When crimes against women increasingly make shocking headlines and figures citing how different crimes against them are rising all the time, one explanation most readily given is that it is a time of transition, or even confusion. India, we hear, is a modernizing, young nation though large sections remain conservative, patriarchal, reluctant to change. And so even as there are increasingly more numbers of women in the work force, for example, there is at the same time, a worrying level of violence against them.
Quite inevitably the woman is blamed for the crime: for instance, she did not dress well, an argument heard most often; or that she was not ‘behaving well’, or that she should have known better than to be in an ‘unsafe’ place at ‘that’ time. A sting operation some months ago, carried out by a newsmagazine quoted several police officers in Delhi saying precisely this. And yet there is a confusion. True, ‘inviting’ images of women on billboards, and advertisements, or for example, suggestive lyrics that recent film songs carry must not be associated in any case with the reality of life unfolding on the streets, where women will travel to work and study, live safely even in their homes; they will dress in a manner comfortable and yet being in Indian streets, wisely.
But does this obvious truth require a certain level of understanding, enlightenment and intelligence? Especially the kind vital to confront the invasive presence of every kind of media and technology influence on our lives today. Every second almost, we are bombarded by several and more flickering inviting images, and these never linger for long on our short-lived attention spans and yet leave behind certain definite impressions. Already research has established that the Internet has to an extent ‘rewired’ our brains, its changed the way certainly we think things or even memorize them. Why bother to be certain about things, when there is Google search , and so its Google that is the only certainty.
Another explanation of course is that women will have different selves, to be whoever she is at different points just as it is with a man too. And both such freedoms have to be respected and in no account must be violated. One can be a different person with different people – and we all know this. We do not behave the same way as we do at home, and in office; among friends or in a busload of strangers, with children and with partners. We wear such different selves with ease.
But the age of modern technology has split us into more ways than was even earlier possible. So now we have our virtual selves and our online one too and these could be the same and not so same and then quite different from our real selves.

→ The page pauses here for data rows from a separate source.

(** * FlashKeyStore: the PIN-gated secret store of [src/keystore/flash.py]

    A shallow embedding of the MicroPython module [keystore/flash.py]: the key
    derivation [derive_keys] and the class [FlashKeyStore], whose methods read
    and write the files [secret], [pin.json], [pin.json.sig], [reckless] and
    [reckless.sig] below the store's directory.

    Conventions of the embedding.
    - A Python [bytes] object and a Python [str] are both a [string] (a
      sequence of 8-bit characters); a [str] is represented by its UTF-8
      encoding, so [.encode()] is the identity and [.decode()] checks
      validity.
    - A Python [dict] is a [gmap] with [string] keys.
    - A method is a computation of the monad [M]: it reads and updates the
      object and the flash and either returns or raises.  What a method did
      before it raised stays done, as in Python.
    - The libraries the module calls (hashlib, hmac, json, the elliptic-curve
      and BIP-39/BIP-32 code, the cipher of [helpers]) are the fields of the
      class [Collaborators]; their contracts are separate, named
      hypotheses. *)

From Stdlib Require Import ZArith String Ascii List Lia DecimalString.
From stdpp Require Import base option gmap strings list countable.

Local Open Scope Z_scope.

(** ** Python values and exceptions *)

(** The exception classes the module raises or lets through.  [KeyStoreError]
    and [PinError] come from [keystore/core.py],
    [CriticalErrorWipeImmediately] from [platform.py]; the others are
    built in. *)
Inductive exn : Type :=
| KeyStoreError (msg : string)
| PinError (msg : string)
| CriticalErrorWipeImmediately (msg : string)
| OSError (msg : string)
| KeyError (key : string)
| TypeError (msg : string)
| AttributeError (msg : string)
| ValueError (msg : string)
| IndexError (msg : string)
| ZeroDivisionError (msg : string)
| UnicodeError (msg : string).
(** [re.sub(r'\s+', ' ', s)]: every maximal whitespace run becomes one
    space.  [in_run] tells that the previous character was whitespace. *)
Fixpoint sub_ws_go (in_run : bool) (s : list N) : list N :=
  match s with
  | [] => []
  | c :: s' =>
      if isspace c then
        if in_run then sub_ws_go true s' else 0x20%N :: sub_ws_go true s'
      else c :: sub_ws_go false s'
  end.

Definition re_sub_ws (s : list N) : list N := sub_ws_go false s.

(** The character class [[.!?]]. *)
Definition sentence_end (c : N) : bool :=
  ((c =? 0x2E) || (c =? 0x21) || (c =? 0x3F))%N.

(** [re.split(r'(?<=[.!?])\s+', s)].  A match is a maximal whitespace run
    whose predecessor is one of [. ! ?]; the pieces between the matches are
    returned, the matches dropped.  [piece] holds the piece being read,
    last character first; [prev] tells that the previous character is in
    [[.!?]]; [delim] that the scan is inside a match. *)
Fixpoint re_split_go (s : list N) (piece : list N) (prev delim : bool)
  : list (list N) :=
  match s with
  | [] => [rev piece]
  | c :: s' =>
      if isspace c then
        if delim then re_split_go s' piece prev true
        else if prev then rev piece :: re_split_go s' [] false true
        else re_split_go s' (c :: piece) false false
      else re_split_go s' (c :: piece) (sentence_end c) false
  end.

Definition re_split_sentences (s : list N) : list (list N) :=
  re_split_go s [] false false.

(** [b.decode('latin-1')]: every byte is the code point of its value. *)
Definition decode_latin1 (b : list byte) : list N := Byte.to_N <$> b.
(** ** JSON.stringify and JSON.parse *)

(** A JSON text, by its syntax tree. [JSON.parse] reads back what
    [JSON.stringify] wrote: quoting and the decimal form of finite numbers
    round-trip, so the text itself is not spelled out. *)
Inductive json : Type :=
| JNull
| JBool (b : bool)
| JNumber (n : num)
| JString (s : string)
| JArray (elements : list json)
| JObject (members : list (string * json)).

(** A replacer function [(key, value) => ...]. Both replacers of the
    component answer either [undefined] or the value they were given. *)
Definition replacer_function : Type :=
  string -> value -> completion native_error value.

(** [SerializeJSONArray]: an element that serialises to [undefined] is
    written as [null]. *)
Fixpoint with_indices {B} (i : N) (l : list (string -> B)) : list B :=
  match l with
  | [] => []
  | f :: l' => f (index_to_string i) :: with_indices (N.succ i) l'
  end.

Definition SerializeJSONArray
    (elements : list (string -> completion native_error (option json)))
  : completion native_error (option json) :=
  parts <- sequence (with_indices 0 elements) ;;
  Normal (Some (JArray (map (fun part => match part with
                                         | Some j => j
                                         | None => JNull
                                         end) parts))).

(** [SerializeJSONObject]: the members are visited in [Object.keys] order
    and one that serialises to [undefined] is left out. *)
Definition SerializeJSONObject
    (members : list (string * completion native_error (option json)))
  : completion native_error (option json) :=
  parts <- sequence (map (fun m => part <- snd m ;; Normal (fst m, part))
                         (EnumerableOwnProperties members)) ;;
  Normal (Some (JObject (flat_map (fun m => match snd m with
                                            | Some j => [(fst m, j)]
                                            | None => []
                                            end) parts))).

(** [SerializeJSONProperty] after the replacer has been called. The node
    that is serialised is the visited one: the replacer's answer only says
    whether it is kept. Non-finite numbers are written as [null]. *)
Fixpoint SerializeJSONValue (replacer : replacer_function) (v : value)
  : completion native_error (option json) :=
  match v with
  | VUndefined => Normal None
  | VNull => Normal (Some JNull)
  | VBool b => Normal (Some (JBool b))
  | VNumber (Finite n) => Normal (Some (JNumber n))
  | VNumber _ => Normal (Some JNull)
  | VString s => Normal (Some (JString s))
  | VArray elements =>
      SerializeJSONArray
        (map (fun element key =>
                r <- replacer key element ;;
                if is_undefined r then Normal None
                else SerializeJSONValue replacer element) elements)
  | VObject props =>
      SerializeJSONObject
        (map (fun p =>
                (fst p,
                 r <- replacer (fst p) (snd p) ;;
                 if is_undefined r then Normal None
                 else SerializeJSONValue replacer (snd p))) props)
  end.

Definition SerializeJSONProperty (replacer : replacer_function)
    (key : string) (v : value) : completion native_error (option json) :=
  r <- replacer key v ;;
  if is_undefined r then Normal None else SerializeJSONValue replacer v.

(** [JSON.stringify(value, replacer)]: the value is serialised as the
    property [""] of a wrapper object; the result is [undefined] ([None])
    when nothing is written. *)
Definition JSON_stringify (v : value) (replacer : replacer_function)
  : completion native_error (option json) :=
  SerializeJSONProperty replacer "" v.

(** The value a JSON text denotes; the members of an object are created one
    after the other. *)
Fixpoint InternalizeJSON (j : json) : value :=
  match j with
  | JNull => VNull
  | JBool b => VBool b
  | JNumber n => VNumber (Finite n)
  | JString s => VString s
  | JArray elements => VArray (map InternalizeJSON elements)
  | JObject members =>
      VObject (create_all
                 (map (fun m => (fst m, InternalizeJSON (snd m))) members) [])
  end.

(** [JSON.parse(text)]. Given [undefined], the argument is first converted
    to the string ["undefined"], which is not a JSON text. *)
Definition JSON_parse (text : option json) : completion native_error value :=
  match text with
  | Some j => Normal (InternalizeJSON j)
  | None => Throw SyntaxError
  end.

(** ** replaceNullsWithUndefined (lines 123-130) *)

Definition replaceNullsWithUndefined_replacer : replacer_function :=
  fun _ value =>
    s <- ToString value ;;
    if s =? "null" then Normal VUndefined
    else
      s' <- ToString value ;;
      if s' =? "undefined" then Normal VUndefined else Normal value.

Definition replaceNullsWithUndefined (someObj : value)
  : completion native_error value :=
  text <- JSON_stringify someObj replaceNullsWithUndefined_replacer ;;
  JSON_parse text.

(** The string forms the replacer filters out. *)
Definition removable (s : string) : bool :=
  (s =? "null") || (s =? "undefined").

(** All the numbers of a value are finite, as in anything read from a
    JSON text. *)
Fixpoint finite_numbers (v : value) : bool :=
  match v with
  | VNumber (Finite _) => true
  | VNumber _ => false
  | VArray elements => forallb finite_numbers elements
  | VObject props => forallb (fun p => finite_numbers (snd p)) props
  | _ => true
  end.

(** An object has one property per key. *)
Fixpoint distinct (keys : list string) : bool :=
  match keys with
  | [] => true
  | key :: keys' => negb (existsb (String.eqb key) keys') && distinct keys'
  end.

Fixpoint distinct_keys (v : value) : bool :=
  match v with
  | VArray elements => forallb distinct_keys elements
  | VObject props =>
      distinct (map fst props) && forallb (fun p => distinct_keys (snd p)) props
  | _ => true
  end.
(** * Bank transaction analysis

    A model of [bank_analysis.py]: a linear script that builds a table of
    twenty literal transactions, inspects it (missing values, duplicates,
    outliers), retypes two columns as categorical, and computes a few
    aggregates.  The slice of pandas the script calls is modelled in
    [Module Pandas]; the script itself, statement by statement, in
    [Module Script]. *)

From Stdlib Require Import ZArith String Ascii List Bool Lia.
From Stdlib Require Import Permutation Sorted Relations.
From Stdlib Require Import Floats.PrimFloat Numbers.Cyclic.Int63.Uint63.
Import ListNotations.

Local Open Scope string_scope.
Local Open Scope list_scope.
Local Open Scope Z_scope.

(** ** The option monad: a Python exception is [None]. *)

Definition bind {A B : Type} (m : option A) (k : A -> option B) : option B :=
  match m with
  | Some a => k a
  | None => None
  end.

Notation "x <- m ;; k" := (bind m (fun x => k))
  (at level 61, m at next level, right associativity).

(** ** The part of pandas the script uses *)

Module Pandas.

(** A cell of a table: a Python int, a Python str, or a missing value. *)
Inductive cell : Type :=
| Int (z : Z)
| Str (s : string)
| NaN.

Definition cell_eqb (a b : cell) : bool :=
  match a, b with
  | Int x, Int y => x =? y
  | Str s, Str t => String.eqb s t
  | NaN, NaN => true
  | _, _ => false
  end.

Definition isnull (c : cell) : bool :=
  match c with
  | NaN => true
  | _ => false
  end.

Definition is_int (c : cell) : bool :=
  match c with
  | Int _ => true
  | _ => false
  end.

Definition is_str (c : cell) : bool :=
  match c with
  | Str _ => true
  | _ => false
  end.

(** A column is either stored as its cells, or, once retyped with
    [astype('category')], as a table of categories and one code per row
    (code [-1] is a missing value). *)
Inductive column : Type :=
| Plain (xs : list cell)
| Categorical (categories : list cell) (codes : list Z).

Definition decode (categories : list cell) (k : Z) : cell :=
  if k <? 0 then NaN
  else match nth_error categories (Z.to_nat k) with
       | Some c => c
       | None => NaN
       end.

(** The cell values a column displays. *)
Definition values (c : column) : list cell :=
  match c with
  | Plain xs => xs
  | Categorical cats codes => map (decode cats) codes
  end.

Inductive dtype : Type := int64 | object | category.

Definition dtype_of (c : column) : dtype :=
  match c with
  | Plain xs => if forallb is_int xs then int64 else object
  | Categorical _ _ => category
  end.

(** A table: row labels and named columns, in insertion order. *)
Record DataFrame : Type := {
  index : list Z;
  columns : list (string * column)
}.

(** [range(lo, hi)] *)
Definition range (lo hi : Z) : list Z :=
  map (fun k => lo + Z.of_nat k) (seq 0 (Z.to_nat (hi - lo))).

There is a ‘self’ we will be on Facebook, when chatting or sending out an sms, one that can be forthcoming, bold, adventurous and then a real self, quite different or not really so. Every one of us now has different selves, we are all split at different levels, and sometimes in an effort to figure this out, we become strangers to ourselves, and to one another. Maybe this is worrying, or perhaps even a challenge. But specifically, a young woman, or even an older one could gyrate to the new Kareena Kapoor number in Dabangg II, – in her imagination, in her privacy, or as her virtual self as visible on a Facebook update and still be her own real self. She must be free to be so and must not be misunderstood as holding out a certain ‘invitation’. And this example works in other instances and for other examples too. The danger or tragedy is, if at a certain stage, we no longer understand all our different selves or are totally confused about these.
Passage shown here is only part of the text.